Upon reflection, I see the spirit of Catherine McAuley in the life my Grandma lived. Like Catherine, she had a great desire to meet the immediate needs of the people around her while living Gospel values. Both women have inspired me to do the same, because I believe God ultimately wants us to become partners on the journey. As I continue to grow, I thank God for the manifestation of faith in my life. With love and mercy, I can’t help but be thankful and embrace the varied paths of faith surrounding me.
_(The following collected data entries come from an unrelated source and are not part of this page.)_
(** ** Storage of the four string classes *)

(** Number of units that can be read from a pointer. *)
Definition len (p : list Z) : Z := Z.of_nat (length p).

(** [static constexpr size_t KOwnTextLength = 32] *)
Definition KOwnTextLength : Z := 32.

(** Where [String::iText] points: at the member array [iOwnText], or at a
    separate allocation made with [new]. *)
Inductive StringText :=
| OwnText
| Allocated (buffer : list Z).

(** The data members of each class derived from [MString]. *)
Inductive Storage :=
| TextStorage (iText : list Z)
| WritableTextViewStorage (iText : list Z) (iMaxLength : Z)
| TextBufferStorage (aMaxLength : Z) (iText : list Z)
| StringStorage (iOwnText : list Z) (iText : StringText) (iReserved : Z).

(** An object of a class derived from [MString]: the base class member
    [iLength] and the members of the derived class. *)
Record MString := mkMString { iLength : Z (* size_t *); storage : Storage }.

Definition set_length (this : MString) (n : Z) : MString :=
  mkMString n (storage this).

(** [virtual const uint16_t* Data() const] *)
Definition Data (this : MString) : list Z :=
  match storage this with
  | TextStorage iText => iText
  | WritableTextViewStorage iText _ => iText
  | TextBufferStorage _ iText => iText
  | StringStorage iOwnText OwnText _ => iOwnText
  | StringStorage _ (Allocated buffer) _ => buffer
  end.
My journey has been an awesome blend of sharing and learning. For instance, as part of an Association antiracism workshop in Mississippi, our participants attended Mass at St. Rose of Lima Catholic Church. There was a mix of all races and a Gospel choir. There I sat intimately with God amongst friends and acquaintances of every age, sex, race and religion—in hope and community with one another.
Some may ask, how does an African-American Baptist woman identify with an order of apostolic vowed Catholic religious? It is actually very simple: The presence of God exists in both places. As a society, we must learn to build intimacy with God and trust the Holy Spirit to guide us how we should go. Catherine McAuley and my grandmother worshiped God by doing the works of mercy. I praise God for each part of my journey. Between my Grandma’s mentorship and my relationship with the Sisters of Mercy, I can fully embrace God in both traditions.